Recent advances in nickel-based anodes for anion-exchange membrane water electrolyzers

Abstract

Electrochemical water splitting, powered by renewable sources of energy, has proven to be an effective method for producing green hydrogen with high purity. Among the different types of water-splitting technologies, anion-exchange membrane water electrolyzers (AEMWEs) have become primary alternatives for low-cost green hydrogen production. However, electrolysis of water suffers from high overpotential losses because of the sluggish oxygen evolution reaction (OER), which heavily impacts the overall performance of AEMWEs.
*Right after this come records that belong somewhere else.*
Definition initialScope : scope :=
  {| loading := true; activeAsset := "app"; allItems := []; filteredItems := [];
     selected := []; search_query := ""; watching := false |}.

Section Search.
Context `{Host}.

(** [matchSearchQuery] for the query [query] *)
Definition matchSearchQuery (query : string) (input : value) : bool :=
  Js.truthy input
  && negb (indexOf (toLowerCase (Js.ToString input)) (toLowerCase query) =? -1).

(** The filter of the watcher on [search.query]. *)
Definition matchesQuery (query : string) (a : item) : bool :=
  (Z.of_nat (String.length query) =? 0)
  || matchSearchQuery query (VStr (id a))
  || matchSearchQuery query (label_value (label a))
  || matchSearchQuery query (searchTerms a).

(** The loop [for (i in $scope.allItems)] over the keys [keys]. *)
Definition filterAll (query : string) (all : list (string * list item))
           (keys : list string) (filtered : list (string * list item)) : list (string * list item) :=
  fold_left
    (fun f i =>
       match Js.assoc i all with
       | Some l => Js.set i (List.filter (matchesQuery query) l) f
       | None => f
       end)
    keys filtered.

(** [$scope.assetClicked], as far as the lists go. *)
Definition assetClicked (assetId : string) (s : scope) : scope :=
  {| loading := loading s;
     activeAsset := assetId;
     allItems := allItems s;
     filteredItems := filteredItems s;
     selected := match Js.assoc assetId (filteredItems s) with
                 | Some l => l
                 | None => selected s
                 end;
     search_query := search_query s;
     watching := watching s |}.

(** The watcher on [search.query]. *)
Definition searchQueryChanged (query : string) (s : scope) : scope :=
  assetClicked (activeAsset s)
    {| loading := loading s;
       activeAsset := activeAsset s;
       allItems := allItems s;
       filteredItems :=
         filterAll query (allItems s) (List.map fst (allItems s)) (filteredItems s);
       selected := selected s;
       search_query := query;
       watching := watching s |}.

End Search.

(** ** The modal: loading the display model *)

(** The state of a promise at some moment. *)
Inductive promise (A : Type) : Type :=
| Pending
| Resolved (a : A)
| Rejected (reason : string).
Arguments Pending {A}.
Arguments Resolved {A} a.
Arguments Rejected {A} reason.

(** [p.then(f)] for a callback that returns a plain value *)
Definition promise_then {A B} (p : promise A) (f : A -> B) : promise B :=
  match p with
  | Pending => Pending
  | Resolved a => Resolved (f a)
  | Rejected r => Rejected r
  end.

(** [$q.all(object)]: rejected as soon as a member is, resolved with
    all results once every member is resolved. *)
Fixpoint q_all {A} (ps : list (string * promise A)) : promise (list (string * A)) :=
  match ps with
  | [] => Resolved []
  | (k, p) :: r =>
      match p, q_all r with
      | Rejected m, _ => Rejected m
      | _, Rejected m => Rejected m
      | Resolved a, Resolved l => Resolved ((k, a) :: l)
      | _, _ => Pending
      end
  end.

(** The promises the modal waits for: what the host and the info
    functions of this module have delivered so far. *)
Record hostQueries := {
  q_getAppInfo : promise (list item);
  q_getScriptInfo : promise (list item);
  q_getFieldInfo : promise (list item);
  q_appInfo_sheets : promise (list item);
  q_getDimensionInfo : promise (list item);
  q_getMeasureInfo : promise (list item);
  q_getMasterObjectInfo : promise (list item);
  q_getAlternateStateInfo : promise (list item);
  q_getVariableInfo : promise (list item);
  q_getBookmarkInfo : promise (list item);
  q_appInfo_extensions : promise (list (string * extensionInfo))
}.

(** [$scope.allItems = a] *)
Definition set_allItems (s : scope) (a : list (string * list item)) : scope :=
  {| loading := loading s; activeAsset := activeAsset s; allItems := a;
     filteredItems := filteredItems s; selected := selected s;
     search_query := search_query s; watching := watching s |}.

(** [a.errors && a.errors.length] *)
Definition hasErrors (a : item) : bool :=
  Js.truthy (Js.and (errors a) (Js.get (errors a) "length")).

Section Inspector.
Context `{Host}.

(** The object handed to [$q.all]. *)
Definition inspectorQueries (appId : string) (q : hostQueries) : list (string * promise (list item)) :=
  [("app", q_getAppInfo q);
   ("script", q_getScriptInfo q);
   ("field", q_getFieldInfo q);
   ("sheet", promise_then (q_appInfo_sheets q) (getSheetInfo appId));
   ("dimension", q_getDimensionInfo q);
   ("measure", q_getMeasureInfo q);
   ("masterObject", q_getMasterObjectInfo q);
   ("alternate-state", q_getAlternateStateInfo q);
   ("variable", q_getVariableInfo q);
   ("bookmark", q_getBookmarkInfo q)].

(** The loop that prepares the items of every array of [args]; a throw
    leaves the categories stored so far. *)
Fixpoint prepareCategories (args : list (string * list item))
         (all : list (string * list item)) : list (string * list item) * result unit :=
  match args with
  | [] => (all, Ok tt)
  | (i, l) :: r =>
      match mapM prepareItem l with
      | Ok l' => prepareCategories r (Js.set i l' all)
      | Throw m => (all, Throw m)
      end
  end.

(** Marks the first bookmark with the given id as the start bookmark. *)
Fixpoint markDefaultBookmark (defaultBookmarkId : value) (l : list item) : result (list item) :=
  match l with
  | [] => Ok []
  | a :: r =>
      if (match defaultBookmarkId with
          | VStr d => String.eqb (id a) d
          | _ => false
          end)
      then
        match details a with
        | VArr rows =>
            Ok (set_details (set_icon a (Some "bookmark"))
                  (VArr (rows ++ [VObj [("id", VStr "default");
                                        ("label", VStr (translator_get "Bookmarks.StartBookmark"));
                                        ("value", VArr [VStr (translator_get "Bookmarks.StartBookmark.Hint")])]])%list)
                :: r)
        | _ => Throw "details.push is not a function"
        end
      else
        let* r' := markDefaultBookmark defaultBookmarkId r in
        Ok (a :: r')
  end.

(** The default bookmark id found in the [AppPropsList] item. *)
Definition defaultBookmarkIdOf (all : list (string * list item)) : result value :=
  match Js.assoc "app" all with
  | None => Throw "Cannot read properties of undefined (reading 'find')"
  | Some app =>
      match List.find (fun a => String.eqb (id a) "AppPropsList") app with
      | None => Throw "Cannot read properties of undefined (reading 'layout')"
      | Some a =>
          match layout a with
          | None | Some VUndefined | Some VNull =>
              Throw "Cannot read properties of undefined (reading 'defaultBookmarkId')"
          | Some l => Ok (Js.get l "defaultBookmarkId")
          end
      end
  end.

(** The marking of the default bookmark; the list is read from
    [allItems.bookmarks]. *)
Definition markBookmarks (all : list (string * list item)) : result (list (string * list item)) :=
  let* defaultBookmarkId := defaultBookmarkIdOf all in
  if Js.truthy defaultBookmarkId then
    match Js.assoc "bookmarks" all with
    | None => Throw "Cannot read properties of undefined (reading 'length')"
    | Some l =>
        let* l' := markDefaultBookmark defaultBookmarkId l in
        Ok (Js.set "bookmarks" l' all)
    end
  else Ok all.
Owing to the high cost of benchmark OER catalysts (Ir/Ru-based oxides), platinum group metal (PGM)-free catalysts, especially nickel-based catalysts, are considered potential low-cost alternatives. To scale up this technology, it is necessary to develop catalysts with low overpotential, high stability, and low production cost. This review summarizes recent developments and advancements in Ni-based OER catalysts, OER mechanisms, and their performance and stability at both the electrode and device levels. The quantification of AEMWE performance losses and single-cell and stack-level performance, along with the analysis of membrane electrode assembly fabrication methods, is discussed. We comprehensively compared and analyzed the AEMWE performance and durability achieved using (i) Ni-based anodes and PGM cathodes, and (ii) Ni-based anodes and PGM-free cathodes and highlighted the research gap between laboratory-level and practical devices. Finally, it summarizes the potential challenges and opportunities to improve the AEMWE technology beyond laboratories.